++++ DATA FOR THE TASK
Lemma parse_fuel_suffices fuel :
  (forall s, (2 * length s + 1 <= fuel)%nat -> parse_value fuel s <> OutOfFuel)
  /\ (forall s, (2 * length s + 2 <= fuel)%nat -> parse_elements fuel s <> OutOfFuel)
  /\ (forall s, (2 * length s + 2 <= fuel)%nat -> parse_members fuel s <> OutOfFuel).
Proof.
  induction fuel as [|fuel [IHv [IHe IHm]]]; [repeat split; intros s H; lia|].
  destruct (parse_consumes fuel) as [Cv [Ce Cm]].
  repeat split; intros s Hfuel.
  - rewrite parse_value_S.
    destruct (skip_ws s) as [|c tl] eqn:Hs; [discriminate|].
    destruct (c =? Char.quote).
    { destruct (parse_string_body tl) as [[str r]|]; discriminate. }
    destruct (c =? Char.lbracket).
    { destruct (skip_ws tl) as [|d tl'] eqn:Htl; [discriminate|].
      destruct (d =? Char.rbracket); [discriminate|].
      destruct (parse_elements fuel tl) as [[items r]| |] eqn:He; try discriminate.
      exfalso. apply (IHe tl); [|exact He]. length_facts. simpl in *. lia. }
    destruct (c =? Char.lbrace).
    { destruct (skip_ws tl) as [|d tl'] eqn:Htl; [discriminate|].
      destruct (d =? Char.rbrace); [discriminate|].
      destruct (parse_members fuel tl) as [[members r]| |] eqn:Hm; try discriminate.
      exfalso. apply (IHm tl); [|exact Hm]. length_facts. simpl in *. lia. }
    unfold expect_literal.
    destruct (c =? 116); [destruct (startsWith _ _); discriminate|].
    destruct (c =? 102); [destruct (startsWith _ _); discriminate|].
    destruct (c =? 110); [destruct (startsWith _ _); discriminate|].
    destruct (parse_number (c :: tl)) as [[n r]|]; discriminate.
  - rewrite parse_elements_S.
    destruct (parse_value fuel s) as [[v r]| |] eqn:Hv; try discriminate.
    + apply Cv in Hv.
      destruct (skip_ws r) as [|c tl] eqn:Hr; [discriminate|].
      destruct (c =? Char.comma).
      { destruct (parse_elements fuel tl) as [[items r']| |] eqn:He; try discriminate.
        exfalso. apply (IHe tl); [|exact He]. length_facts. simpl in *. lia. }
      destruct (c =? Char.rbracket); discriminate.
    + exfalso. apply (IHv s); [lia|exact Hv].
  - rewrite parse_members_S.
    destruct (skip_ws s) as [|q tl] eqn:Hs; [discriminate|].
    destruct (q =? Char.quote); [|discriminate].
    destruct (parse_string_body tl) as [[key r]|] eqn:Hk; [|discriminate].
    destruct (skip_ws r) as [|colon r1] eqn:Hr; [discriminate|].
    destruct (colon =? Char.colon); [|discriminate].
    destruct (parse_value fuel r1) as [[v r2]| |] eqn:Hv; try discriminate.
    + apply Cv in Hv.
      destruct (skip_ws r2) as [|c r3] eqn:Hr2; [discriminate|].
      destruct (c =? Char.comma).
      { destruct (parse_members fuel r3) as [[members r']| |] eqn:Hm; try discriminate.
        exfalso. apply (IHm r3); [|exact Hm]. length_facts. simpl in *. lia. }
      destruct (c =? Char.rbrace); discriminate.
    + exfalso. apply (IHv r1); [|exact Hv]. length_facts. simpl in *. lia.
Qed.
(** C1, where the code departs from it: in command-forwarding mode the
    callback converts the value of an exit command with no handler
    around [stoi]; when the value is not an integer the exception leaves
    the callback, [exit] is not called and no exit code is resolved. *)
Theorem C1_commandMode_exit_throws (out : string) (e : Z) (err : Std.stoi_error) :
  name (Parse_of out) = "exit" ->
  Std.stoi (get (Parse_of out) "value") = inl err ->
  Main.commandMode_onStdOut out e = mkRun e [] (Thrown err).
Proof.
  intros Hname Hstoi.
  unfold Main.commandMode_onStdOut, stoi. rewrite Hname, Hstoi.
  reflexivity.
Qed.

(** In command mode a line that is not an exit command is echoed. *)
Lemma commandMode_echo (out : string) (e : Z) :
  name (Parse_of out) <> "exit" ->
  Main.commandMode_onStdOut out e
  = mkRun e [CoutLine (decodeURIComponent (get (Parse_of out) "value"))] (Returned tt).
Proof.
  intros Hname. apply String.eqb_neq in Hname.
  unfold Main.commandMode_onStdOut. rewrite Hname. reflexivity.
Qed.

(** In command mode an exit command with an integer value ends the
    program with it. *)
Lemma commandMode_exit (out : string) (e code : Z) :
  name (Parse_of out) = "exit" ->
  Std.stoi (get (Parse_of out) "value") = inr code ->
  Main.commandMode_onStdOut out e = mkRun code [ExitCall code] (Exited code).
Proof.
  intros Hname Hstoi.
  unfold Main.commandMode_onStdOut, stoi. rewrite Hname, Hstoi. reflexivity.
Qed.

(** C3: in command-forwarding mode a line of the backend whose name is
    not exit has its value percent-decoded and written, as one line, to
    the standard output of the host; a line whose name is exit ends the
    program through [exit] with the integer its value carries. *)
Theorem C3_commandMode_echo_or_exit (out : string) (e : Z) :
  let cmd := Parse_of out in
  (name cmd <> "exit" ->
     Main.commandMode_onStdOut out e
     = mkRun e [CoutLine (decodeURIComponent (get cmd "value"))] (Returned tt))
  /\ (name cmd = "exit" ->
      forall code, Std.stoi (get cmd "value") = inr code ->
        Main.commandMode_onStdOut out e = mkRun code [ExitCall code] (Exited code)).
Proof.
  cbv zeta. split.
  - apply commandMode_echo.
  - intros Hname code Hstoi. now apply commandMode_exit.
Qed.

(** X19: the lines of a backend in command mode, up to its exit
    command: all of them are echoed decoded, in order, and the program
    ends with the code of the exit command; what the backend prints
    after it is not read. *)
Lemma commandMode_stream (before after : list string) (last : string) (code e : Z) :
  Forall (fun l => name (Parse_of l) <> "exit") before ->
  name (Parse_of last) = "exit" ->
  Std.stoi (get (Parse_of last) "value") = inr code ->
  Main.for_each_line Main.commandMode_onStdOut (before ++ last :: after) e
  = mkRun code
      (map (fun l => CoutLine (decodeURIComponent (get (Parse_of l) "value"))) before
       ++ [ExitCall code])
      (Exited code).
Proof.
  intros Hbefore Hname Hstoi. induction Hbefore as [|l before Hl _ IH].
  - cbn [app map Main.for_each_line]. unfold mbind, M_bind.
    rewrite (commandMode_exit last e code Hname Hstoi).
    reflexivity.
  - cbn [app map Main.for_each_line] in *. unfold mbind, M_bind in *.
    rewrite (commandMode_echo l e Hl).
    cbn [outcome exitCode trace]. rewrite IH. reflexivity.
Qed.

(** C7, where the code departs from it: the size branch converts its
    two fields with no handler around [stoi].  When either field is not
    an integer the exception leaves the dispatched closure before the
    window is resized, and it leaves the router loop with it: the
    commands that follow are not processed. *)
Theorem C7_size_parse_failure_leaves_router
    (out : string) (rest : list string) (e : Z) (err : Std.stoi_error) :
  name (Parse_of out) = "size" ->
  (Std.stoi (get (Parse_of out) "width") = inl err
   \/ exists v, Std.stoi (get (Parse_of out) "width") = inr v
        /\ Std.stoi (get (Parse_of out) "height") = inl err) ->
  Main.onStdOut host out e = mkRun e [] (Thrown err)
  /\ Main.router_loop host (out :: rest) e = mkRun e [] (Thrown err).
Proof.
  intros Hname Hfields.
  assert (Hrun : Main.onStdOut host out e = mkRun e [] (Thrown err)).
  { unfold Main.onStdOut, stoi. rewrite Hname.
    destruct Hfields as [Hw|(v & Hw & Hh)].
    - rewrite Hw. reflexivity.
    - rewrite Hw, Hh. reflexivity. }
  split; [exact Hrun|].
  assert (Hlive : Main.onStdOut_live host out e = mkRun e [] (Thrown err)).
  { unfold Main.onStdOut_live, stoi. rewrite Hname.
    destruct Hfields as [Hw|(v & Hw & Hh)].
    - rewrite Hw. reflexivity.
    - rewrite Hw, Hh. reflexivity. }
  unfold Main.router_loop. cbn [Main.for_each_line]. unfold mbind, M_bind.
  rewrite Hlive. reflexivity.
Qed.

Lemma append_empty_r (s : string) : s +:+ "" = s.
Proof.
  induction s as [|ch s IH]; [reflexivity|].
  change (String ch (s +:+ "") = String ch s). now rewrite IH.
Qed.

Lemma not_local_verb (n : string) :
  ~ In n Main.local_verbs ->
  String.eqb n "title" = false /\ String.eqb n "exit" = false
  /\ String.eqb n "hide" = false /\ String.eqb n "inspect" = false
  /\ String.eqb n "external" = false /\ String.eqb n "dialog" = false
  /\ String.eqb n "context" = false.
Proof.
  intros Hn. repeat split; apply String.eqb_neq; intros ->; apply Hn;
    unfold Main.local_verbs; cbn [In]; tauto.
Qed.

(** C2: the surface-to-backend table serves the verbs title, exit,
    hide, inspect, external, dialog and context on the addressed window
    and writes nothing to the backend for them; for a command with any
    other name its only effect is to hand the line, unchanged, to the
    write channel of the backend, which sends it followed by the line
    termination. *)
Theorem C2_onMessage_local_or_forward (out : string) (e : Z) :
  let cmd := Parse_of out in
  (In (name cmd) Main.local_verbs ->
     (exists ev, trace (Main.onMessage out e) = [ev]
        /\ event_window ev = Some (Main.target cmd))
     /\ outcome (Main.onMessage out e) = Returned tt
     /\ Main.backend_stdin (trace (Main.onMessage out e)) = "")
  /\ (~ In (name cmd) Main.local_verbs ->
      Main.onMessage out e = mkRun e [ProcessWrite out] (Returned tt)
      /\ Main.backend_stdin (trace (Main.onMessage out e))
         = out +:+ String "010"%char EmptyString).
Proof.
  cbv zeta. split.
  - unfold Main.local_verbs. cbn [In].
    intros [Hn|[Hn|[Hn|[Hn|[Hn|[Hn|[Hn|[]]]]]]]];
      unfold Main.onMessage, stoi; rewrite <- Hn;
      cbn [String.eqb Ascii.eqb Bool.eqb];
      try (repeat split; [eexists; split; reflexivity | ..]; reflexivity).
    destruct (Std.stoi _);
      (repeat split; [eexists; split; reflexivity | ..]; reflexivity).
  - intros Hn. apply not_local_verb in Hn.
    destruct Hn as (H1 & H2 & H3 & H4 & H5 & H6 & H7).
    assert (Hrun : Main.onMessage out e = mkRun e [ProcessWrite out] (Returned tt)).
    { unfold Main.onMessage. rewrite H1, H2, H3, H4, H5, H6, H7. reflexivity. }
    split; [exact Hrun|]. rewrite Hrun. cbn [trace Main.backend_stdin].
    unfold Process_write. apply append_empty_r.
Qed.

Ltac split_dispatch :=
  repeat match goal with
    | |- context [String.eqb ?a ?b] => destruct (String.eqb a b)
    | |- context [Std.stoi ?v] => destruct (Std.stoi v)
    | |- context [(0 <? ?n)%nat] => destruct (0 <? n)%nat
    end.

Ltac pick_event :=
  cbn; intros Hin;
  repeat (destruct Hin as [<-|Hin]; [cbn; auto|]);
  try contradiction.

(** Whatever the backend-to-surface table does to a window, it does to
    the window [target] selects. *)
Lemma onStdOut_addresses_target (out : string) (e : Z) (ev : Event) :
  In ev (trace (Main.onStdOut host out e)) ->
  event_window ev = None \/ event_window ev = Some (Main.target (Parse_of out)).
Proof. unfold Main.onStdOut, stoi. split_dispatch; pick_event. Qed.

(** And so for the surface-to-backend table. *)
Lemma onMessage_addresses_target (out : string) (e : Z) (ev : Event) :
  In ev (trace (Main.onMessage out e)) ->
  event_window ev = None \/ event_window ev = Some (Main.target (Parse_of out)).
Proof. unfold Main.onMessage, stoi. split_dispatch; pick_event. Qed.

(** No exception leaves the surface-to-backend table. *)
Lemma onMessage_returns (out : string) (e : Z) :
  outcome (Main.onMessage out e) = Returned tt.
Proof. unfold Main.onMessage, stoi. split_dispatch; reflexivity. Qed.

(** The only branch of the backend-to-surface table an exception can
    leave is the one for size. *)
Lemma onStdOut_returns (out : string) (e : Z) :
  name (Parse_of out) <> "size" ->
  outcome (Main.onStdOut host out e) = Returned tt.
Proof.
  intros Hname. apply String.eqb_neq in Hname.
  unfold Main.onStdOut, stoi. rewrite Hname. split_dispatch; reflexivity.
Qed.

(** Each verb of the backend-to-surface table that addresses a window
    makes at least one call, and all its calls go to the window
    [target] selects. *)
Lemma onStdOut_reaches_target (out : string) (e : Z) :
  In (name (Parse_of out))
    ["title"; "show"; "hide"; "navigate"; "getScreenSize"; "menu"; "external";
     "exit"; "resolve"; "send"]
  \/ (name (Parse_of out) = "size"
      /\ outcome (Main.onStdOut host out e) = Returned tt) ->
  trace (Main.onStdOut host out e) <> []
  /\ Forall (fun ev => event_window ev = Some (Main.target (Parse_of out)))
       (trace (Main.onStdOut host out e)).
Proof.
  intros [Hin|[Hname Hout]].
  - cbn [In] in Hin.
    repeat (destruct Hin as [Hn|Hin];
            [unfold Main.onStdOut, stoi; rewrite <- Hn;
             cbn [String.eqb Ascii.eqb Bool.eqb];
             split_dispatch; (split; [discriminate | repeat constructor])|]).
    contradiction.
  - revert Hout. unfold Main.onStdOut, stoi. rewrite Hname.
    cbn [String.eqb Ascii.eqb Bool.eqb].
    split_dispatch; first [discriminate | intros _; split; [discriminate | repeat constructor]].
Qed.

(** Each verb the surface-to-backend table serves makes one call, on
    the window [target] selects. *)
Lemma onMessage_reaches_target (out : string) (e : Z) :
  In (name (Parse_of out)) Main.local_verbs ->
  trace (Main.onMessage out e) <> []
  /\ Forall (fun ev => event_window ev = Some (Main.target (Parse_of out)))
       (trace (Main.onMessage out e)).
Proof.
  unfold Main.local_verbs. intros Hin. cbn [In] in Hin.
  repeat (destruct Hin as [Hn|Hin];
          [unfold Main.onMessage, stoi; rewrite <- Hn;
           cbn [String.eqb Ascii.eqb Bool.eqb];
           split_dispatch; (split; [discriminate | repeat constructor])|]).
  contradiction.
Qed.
++++++++
# TASK
Only one stretch of the records above is wanted: the lines between the one holding "after it is not read. *)" and the one holding "Std.stoi (get (Parse_of last)", inclusive, reproduced exactly.

# THE COMPLETED TASK
    after it is not read. *)
Lemma commandMode_stream (before after : list string) (last : string) (code e : Z) :
  Forall (fun l => name (Parse_of l) <> "exit") before ->
  name (Parse_of last) = "exit" ->
  Std.stoi (get (Parse_of last) "value") = inr code ->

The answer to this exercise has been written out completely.